Data extract =>

---*---

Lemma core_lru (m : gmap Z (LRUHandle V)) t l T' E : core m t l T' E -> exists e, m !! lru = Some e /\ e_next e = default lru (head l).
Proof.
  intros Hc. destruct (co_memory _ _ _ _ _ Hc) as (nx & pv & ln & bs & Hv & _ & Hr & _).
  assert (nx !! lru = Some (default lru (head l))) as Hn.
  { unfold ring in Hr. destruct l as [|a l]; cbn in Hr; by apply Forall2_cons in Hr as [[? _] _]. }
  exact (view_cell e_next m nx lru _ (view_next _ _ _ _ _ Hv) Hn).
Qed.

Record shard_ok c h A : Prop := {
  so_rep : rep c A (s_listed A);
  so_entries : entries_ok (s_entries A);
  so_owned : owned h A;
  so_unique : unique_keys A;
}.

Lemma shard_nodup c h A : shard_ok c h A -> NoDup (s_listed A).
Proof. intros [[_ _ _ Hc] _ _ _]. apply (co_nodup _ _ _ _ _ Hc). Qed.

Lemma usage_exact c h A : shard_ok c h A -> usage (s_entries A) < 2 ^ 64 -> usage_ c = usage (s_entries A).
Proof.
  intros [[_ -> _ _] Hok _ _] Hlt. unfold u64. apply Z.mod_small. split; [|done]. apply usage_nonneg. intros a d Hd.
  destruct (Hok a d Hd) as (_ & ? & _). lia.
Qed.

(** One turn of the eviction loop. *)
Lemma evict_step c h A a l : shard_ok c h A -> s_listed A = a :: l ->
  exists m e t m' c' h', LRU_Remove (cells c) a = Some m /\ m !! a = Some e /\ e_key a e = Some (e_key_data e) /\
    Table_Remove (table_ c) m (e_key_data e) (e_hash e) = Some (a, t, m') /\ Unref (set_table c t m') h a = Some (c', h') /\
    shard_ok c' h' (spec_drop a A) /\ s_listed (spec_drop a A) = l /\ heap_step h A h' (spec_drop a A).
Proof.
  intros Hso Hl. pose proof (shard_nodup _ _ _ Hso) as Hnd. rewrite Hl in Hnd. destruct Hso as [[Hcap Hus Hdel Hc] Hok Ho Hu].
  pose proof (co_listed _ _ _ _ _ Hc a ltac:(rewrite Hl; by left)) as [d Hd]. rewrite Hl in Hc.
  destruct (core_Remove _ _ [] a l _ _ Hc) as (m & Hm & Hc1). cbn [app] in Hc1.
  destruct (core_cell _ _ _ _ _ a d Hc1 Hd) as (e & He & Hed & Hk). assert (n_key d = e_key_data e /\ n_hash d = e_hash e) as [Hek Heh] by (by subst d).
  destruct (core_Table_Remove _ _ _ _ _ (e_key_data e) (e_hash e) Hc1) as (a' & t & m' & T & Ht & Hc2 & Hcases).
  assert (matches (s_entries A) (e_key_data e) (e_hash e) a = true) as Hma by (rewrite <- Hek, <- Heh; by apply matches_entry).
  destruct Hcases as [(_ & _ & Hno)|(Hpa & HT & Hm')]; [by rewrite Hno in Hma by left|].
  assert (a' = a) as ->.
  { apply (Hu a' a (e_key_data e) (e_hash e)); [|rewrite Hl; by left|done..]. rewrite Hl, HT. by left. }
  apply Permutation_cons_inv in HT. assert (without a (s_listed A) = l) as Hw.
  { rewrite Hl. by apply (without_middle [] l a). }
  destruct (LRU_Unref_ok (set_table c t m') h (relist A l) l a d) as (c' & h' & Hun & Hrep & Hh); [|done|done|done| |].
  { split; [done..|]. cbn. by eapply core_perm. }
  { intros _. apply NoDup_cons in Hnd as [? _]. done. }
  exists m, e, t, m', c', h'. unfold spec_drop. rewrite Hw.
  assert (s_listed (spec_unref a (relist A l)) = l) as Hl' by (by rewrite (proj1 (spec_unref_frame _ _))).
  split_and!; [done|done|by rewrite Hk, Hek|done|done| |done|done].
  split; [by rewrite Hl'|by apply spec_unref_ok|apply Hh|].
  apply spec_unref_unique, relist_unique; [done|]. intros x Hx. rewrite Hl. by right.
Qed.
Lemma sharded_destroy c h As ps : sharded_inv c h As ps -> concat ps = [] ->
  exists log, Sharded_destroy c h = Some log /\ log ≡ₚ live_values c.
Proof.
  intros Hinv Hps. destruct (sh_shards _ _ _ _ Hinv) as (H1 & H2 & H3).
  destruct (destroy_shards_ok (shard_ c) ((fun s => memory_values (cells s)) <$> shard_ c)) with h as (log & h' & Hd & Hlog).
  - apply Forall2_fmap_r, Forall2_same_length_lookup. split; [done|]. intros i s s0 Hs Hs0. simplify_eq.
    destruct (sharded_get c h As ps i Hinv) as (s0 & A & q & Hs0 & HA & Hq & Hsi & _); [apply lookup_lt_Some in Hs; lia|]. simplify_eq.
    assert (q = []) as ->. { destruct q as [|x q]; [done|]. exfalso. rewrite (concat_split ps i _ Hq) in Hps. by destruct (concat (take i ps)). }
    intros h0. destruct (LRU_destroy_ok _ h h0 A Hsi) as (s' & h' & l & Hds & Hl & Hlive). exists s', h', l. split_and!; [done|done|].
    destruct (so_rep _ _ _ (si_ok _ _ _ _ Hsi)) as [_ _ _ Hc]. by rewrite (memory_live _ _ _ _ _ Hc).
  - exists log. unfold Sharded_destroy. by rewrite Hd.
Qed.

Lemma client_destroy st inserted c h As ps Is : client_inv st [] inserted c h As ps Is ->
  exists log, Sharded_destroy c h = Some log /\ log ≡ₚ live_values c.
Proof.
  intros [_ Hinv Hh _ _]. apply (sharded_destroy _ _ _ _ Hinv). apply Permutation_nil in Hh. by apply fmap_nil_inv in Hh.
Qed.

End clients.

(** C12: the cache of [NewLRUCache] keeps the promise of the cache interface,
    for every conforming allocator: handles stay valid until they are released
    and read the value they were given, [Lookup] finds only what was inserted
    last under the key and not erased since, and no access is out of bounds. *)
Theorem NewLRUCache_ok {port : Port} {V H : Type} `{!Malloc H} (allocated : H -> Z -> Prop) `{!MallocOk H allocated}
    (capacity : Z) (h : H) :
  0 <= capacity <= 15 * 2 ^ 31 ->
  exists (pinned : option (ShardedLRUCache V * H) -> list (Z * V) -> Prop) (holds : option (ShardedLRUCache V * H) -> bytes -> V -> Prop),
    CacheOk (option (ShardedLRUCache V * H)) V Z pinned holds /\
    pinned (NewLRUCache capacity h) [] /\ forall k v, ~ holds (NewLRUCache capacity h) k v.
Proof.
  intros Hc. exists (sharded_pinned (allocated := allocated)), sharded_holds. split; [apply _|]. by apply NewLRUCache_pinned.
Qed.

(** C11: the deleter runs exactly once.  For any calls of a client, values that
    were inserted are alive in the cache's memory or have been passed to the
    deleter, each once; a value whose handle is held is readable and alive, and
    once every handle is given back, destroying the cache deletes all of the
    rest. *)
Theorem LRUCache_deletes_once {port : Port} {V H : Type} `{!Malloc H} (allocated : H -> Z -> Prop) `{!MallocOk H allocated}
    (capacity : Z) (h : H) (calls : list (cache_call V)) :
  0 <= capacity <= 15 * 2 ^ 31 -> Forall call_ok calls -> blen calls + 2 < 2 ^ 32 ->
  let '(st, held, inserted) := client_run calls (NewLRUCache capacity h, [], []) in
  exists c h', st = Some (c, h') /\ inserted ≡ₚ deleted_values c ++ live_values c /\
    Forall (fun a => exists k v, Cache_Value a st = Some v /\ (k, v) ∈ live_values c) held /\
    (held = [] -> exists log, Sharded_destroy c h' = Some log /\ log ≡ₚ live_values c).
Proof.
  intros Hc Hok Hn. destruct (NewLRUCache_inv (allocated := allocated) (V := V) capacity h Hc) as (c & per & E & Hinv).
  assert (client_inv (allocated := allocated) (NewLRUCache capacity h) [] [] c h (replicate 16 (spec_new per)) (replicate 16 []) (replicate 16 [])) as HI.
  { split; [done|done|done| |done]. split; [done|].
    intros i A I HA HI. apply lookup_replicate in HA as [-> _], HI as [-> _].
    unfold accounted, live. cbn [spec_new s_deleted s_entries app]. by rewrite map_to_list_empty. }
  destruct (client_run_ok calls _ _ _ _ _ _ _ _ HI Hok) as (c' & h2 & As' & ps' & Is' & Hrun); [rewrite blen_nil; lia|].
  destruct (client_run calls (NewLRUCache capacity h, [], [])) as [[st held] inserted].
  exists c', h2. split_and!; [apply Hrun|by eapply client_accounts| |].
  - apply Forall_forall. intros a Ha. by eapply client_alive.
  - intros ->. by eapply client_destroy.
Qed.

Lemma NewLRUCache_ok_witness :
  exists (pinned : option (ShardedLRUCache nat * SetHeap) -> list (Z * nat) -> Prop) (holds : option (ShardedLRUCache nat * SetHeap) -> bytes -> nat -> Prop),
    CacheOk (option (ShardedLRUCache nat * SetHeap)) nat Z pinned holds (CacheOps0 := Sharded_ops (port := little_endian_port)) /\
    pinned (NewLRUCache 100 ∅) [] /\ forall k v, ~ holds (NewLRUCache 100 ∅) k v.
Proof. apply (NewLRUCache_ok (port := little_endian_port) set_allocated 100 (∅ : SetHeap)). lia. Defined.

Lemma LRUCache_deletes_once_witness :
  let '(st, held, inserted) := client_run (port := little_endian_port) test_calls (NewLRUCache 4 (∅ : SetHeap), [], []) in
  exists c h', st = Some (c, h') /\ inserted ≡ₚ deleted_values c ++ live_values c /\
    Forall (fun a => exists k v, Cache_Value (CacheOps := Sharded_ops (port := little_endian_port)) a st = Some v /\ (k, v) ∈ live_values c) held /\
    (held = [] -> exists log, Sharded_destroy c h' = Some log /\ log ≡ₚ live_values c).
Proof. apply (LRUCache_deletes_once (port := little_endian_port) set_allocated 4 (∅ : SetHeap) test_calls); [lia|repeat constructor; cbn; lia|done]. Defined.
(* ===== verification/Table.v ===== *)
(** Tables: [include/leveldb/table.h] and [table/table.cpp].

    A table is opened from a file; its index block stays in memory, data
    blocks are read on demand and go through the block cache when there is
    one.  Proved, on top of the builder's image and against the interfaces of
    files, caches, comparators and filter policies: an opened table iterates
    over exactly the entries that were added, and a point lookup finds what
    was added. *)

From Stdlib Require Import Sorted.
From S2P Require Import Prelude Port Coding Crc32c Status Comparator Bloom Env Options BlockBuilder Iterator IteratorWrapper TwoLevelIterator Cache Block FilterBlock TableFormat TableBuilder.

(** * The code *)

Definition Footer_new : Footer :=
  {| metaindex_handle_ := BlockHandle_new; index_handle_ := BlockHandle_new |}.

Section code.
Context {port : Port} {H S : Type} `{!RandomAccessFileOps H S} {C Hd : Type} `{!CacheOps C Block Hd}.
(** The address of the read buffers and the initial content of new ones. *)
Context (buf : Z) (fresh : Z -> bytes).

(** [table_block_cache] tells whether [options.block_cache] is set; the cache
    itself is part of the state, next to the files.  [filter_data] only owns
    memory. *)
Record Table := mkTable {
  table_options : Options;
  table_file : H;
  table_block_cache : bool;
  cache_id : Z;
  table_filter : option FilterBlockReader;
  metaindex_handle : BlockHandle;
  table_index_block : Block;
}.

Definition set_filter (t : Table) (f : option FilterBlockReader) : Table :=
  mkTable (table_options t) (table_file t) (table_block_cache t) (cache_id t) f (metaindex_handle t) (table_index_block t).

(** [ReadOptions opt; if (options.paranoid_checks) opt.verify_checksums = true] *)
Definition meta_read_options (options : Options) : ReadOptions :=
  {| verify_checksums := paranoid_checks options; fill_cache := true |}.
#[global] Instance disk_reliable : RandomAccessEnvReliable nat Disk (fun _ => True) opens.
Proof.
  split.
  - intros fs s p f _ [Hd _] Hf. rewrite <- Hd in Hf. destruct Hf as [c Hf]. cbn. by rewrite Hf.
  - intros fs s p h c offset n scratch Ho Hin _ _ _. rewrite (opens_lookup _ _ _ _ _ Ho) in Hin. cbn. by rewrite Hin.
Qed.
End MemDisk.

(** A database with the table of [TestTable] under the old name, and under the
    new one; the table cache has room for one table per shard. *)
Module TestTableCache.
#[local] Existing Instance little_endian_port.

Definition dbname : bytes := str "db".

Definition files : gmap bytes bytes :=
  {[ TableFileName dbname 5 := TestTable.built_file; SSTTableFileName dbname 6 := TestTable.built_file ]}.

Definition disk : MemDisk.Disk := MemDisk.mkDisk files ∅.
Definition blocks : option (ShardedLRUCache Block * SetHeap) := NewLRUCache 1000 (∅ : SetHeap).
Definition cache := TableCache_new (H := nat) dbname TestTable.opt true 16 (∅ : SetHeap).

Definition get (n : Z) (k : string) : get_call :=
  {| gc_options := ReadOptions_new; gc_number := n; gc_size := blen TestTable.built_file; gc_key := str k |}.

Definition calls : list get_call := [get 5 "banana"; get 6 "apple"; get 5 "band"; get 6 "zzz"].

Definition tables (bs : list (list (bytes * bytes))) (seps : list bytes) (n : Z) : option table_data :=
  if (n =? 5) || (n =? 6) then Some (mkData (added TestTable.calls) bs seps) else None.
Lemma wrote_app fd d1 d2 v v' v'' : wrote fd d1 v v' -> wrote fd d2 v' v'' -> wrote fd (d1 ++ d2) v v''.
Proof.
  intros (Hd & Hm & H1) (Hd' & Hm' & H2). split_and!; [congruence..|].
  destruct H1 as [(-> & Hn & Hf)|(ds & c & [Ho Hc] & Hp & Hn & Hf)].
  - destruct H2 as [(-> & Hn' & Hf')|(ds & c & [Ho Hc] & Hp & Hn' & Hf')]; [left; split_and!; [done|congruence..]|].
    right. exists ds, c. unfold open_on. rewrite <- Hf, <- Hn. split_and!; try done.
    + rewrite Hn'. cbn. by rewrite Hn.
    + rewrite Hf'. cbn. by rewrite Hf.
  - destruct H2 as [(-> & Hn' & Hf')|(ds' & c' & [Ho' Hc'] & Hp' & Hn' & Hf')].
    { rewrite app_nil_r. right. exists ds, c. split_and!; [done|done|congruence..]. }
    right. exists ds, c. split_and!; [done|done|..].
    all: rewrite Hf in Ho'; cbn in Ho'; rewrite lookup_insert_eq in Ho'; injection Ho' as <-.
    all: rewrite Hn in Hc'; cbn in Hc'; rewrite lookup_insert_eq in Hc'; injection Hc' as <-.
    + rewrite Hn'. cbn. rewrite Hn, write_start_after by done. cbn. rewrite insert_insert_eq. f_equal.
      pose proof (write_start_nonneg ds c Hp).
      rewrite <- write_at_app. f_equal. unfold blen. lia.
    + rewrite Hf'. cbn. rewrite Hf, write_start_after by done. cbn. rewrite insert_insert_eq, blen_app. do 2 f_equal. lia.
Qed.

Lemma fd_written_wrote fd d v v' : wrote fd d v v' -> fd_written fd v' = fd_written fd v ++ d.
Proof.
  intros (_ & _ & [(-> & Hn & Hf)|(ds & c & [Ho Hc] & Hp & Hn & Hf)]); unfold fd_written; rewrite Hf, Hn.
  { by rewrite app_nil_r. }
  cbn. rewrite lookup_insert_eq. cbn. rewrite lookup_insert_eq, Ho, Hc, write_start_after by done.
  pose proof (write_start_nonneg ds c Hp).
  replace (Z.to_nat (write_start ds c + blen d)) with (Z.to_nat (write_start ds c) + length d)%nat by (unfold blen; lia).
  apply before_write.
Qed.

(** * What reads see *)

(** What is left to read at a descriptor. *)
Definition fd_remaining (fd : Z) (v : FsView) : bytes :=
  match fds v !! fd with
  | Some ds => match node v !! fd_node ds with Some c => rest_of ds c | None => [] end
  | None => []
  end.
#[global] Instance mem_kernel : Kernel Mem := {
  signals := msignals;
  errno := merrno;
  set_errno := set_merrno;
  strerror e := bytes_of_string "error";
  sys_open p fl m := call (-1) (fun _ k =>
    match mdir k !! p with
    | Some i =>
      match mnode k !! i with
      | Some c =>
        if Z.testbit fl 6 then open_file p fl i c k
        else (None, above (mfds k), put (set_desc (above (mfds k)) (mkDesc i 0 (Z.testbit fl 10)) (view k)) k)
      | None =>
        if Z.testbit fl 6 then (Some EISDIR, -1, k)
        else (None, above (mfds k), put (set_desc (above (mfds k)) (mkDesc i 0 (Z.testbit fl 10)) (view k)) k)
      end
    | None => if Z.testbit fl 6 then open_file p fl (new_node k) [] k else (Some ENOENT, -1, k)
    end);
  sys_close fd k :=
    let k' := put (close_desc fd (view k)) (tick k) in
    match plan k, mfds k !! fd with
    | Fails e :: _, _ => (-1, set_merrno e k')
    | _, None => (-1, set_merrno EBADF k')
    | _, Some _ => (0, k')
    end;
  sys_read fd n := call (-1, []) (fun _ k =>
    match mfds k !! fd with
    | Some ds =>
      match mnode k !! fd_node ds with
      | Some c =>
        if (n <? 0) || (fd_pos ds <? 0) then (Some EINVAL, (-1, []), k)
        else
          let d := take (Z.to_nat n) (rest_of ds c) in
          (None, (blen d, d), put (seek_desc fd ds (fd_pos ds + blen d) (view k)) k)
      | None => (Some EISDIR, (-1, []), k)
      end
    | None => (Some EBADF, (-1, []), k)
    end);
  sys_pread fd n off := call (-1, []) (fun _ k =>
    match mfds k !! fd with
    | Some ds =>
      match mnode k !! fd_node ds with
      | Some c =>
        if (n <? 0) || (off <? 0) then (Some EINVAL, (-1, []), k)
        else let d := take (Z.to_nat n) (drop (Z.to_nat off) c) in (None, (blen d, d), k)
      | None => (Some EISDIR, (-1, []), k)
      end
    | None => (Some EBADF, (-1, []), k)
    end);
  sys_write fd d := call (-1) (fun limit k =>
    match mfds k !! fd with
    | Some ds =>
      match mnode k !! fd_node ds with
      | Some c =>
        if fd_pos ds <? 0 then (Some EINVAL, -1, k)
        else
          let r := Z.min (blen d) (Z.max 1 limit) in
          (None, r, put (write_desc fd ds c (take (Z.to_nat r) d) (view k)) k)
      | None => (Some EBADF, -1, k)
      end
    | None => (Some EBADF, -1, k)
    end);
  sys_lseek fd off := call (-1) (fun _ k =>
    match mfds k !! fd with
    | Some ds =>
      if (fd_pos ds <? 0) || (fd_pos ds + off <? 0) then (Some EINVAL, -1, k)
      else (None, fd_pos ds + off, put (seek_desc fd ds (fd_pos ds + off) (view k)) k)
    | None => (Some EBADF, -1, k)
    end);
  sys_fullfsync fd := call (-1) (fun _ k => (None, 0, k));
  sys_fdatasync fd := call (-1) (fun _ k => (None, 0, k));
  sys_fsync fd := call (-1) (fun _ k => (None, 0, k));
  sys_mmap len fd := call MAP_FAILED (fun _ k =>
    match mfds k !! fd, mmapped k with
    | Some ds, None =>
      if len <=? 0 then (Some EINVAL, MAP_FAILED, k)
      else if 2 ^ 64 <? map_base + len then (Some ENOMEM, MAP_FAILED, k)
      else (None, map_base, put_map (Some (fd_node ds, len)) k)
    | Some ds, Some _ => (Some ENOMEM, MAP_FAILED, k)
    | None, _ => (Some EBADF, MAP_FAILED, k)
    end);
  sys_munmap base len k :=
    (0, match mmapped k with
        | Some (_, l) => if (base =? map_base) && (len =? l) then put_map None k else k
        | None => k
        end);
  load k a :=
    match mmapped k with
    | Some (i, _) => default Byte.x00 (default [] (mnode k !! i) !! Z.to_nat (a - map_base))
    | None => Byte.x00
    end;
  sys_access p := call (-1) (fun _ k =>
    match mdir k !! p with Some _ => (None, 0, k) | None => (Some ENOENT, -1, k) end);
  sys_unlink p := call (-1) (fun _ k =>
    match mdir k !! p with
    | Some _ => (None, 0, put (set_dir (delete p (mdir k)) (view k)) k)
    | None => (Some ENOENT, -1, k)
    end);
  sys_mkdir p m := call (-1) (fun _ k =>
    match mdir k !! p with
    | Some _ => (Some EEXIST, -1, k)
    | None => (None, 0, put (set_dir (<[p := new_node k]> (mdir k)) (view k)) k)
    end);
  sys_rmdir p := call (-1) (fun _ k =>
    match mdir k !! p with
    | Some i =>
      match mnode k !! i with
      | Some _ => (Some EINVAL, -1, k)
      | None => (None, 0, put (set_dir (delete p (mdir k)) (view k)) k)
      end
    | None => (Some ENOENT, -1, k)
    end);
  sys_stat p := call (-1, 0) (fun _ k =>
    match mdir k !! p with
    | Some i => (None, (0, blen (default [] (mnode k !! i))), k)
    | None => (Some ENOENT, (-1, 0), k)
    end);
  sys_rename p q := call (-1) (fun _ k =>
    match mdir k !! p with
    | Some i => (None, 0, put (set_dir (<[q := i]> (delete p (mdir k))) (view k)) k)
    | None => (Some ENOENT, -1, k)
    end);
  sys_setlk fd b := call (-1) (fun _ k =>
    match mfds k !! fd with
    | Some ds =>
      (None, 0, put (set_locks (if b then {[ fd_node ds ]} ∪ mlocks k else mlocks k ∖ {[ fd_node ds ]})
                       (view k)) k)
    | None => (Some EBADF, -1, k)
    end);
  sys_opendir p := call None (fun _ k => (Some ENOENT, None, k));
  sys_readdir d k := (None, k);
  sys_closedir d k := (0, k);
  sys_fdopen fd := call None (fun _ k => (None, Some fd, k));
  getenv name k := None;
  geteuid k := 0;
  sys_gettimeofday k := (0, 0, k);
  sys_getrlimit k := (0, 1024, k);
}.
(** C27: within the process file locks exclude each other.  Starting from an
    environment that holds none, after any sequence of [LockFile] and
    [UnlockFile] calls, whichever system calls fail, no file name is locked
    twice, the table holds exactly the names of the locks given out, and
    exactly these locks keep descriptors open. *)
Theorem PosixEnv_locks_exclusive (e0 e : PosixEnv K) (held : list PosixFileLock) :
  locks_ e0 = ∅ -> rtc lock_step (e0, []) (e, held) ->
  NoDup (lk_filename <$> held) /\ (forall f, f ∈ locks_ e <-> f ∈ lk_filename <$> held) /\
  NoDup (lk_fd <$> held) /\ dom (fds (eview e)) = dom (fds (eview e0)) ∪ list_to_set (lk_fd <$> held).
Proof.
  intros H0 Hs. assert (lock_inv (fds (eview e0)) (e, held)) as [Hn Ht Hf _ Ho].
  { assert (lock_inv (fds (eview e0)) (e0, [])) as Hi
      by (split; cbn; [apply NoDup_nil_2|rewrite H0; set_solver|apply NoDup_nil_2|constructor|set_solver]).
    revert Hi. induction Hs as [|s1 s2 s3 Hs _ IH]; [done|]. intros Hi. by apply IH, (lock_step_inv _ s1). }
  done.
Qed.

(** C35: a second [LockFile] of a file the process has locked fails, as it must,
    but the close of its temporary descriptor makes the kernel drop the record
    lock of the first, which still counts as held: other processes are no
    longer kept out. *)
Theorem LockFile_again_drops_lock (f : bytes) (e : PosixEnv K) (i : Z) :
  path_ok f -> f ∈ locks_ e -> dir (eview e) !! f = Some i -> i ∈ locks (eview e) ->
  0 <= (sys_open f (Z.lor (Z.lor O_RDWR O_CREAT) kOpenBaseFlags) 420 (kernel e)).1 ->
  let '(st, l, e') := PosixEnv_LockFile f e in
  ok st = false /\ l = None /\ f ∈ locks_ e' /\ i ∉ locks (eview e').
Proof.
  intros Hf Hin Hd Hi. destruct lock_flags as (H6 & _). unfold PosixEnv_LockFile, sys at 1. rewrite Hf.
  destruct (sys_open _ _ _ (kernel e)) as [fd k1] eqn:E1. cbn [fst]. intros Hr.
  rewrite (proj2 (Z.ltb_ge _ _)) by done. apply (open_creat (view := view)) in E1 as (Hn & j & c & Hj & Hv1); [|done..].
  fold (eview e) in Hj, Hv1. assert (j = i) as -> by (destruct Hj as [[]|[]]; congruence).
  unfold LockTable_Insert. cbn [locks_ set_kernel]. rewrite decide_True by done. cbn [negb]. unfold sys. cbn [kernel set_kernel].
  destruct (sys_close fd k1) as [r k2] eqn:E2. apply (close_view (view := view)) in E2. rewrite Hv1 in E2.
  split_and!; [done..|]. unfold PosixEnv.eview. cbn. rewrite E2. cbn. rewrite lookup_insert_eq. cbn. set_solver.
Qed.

---*---

Problem to work on => What is asked for is an exact copy of the lines above from the one containing "k))) (view k)) k)" through the one containing "locks_ e0 = ∅", and only those.

Result below =>
    | Some i => (None, 0, put (set_dir (<[q := i]> (delete p (mdir k))) (view k)) k)
    | None => (Some ENOENT, -1, k)
    end);
  sys_setlk fd b := call (-1) (fun _ k =>
    match mfds k !! fd with
    | Some ds =>
      (None, 0, put (set_locks (if b then {[ fd_node ds ]} ∪ mlocks k else mlocks k ∖ {[ fd_node ds ]})
                       (view k)) k)
    | None => (Some EBADF, -1, k)
    end);
  sys_opendir p := call None (fun _ k => (Some ENOENT, None, k));
  sys_readdir d k := (None, k);
  sys_closedir d k := (0, k);
  sys_fdopen fd := call None (fun _ k => (None, Some fd, k));
  getenv name k := None;
  geteuid k := 0;
  sys_gettimeofday k := (0, 0, k);
  sys_getrlimit k := (0, 1024, k);
}.
(** C27: within the process file locks exclude each other.  Starting from an
    environment that holds none, after any sequence of [LockFile] and
    [UnlockFile] calls, whichever system calls fail, no file name is locked
    twice, the table holds exactly the names of the locks given out, and
    exactly these locks keep descriptors open. *)
Theorem PosixEnv_locks_exclusive (e0 e : PosixEnv K) (held : list PosixFileLock) :
  locks_ e0 = ∅ -> rtc lock_step (e0, []) (e, held) ->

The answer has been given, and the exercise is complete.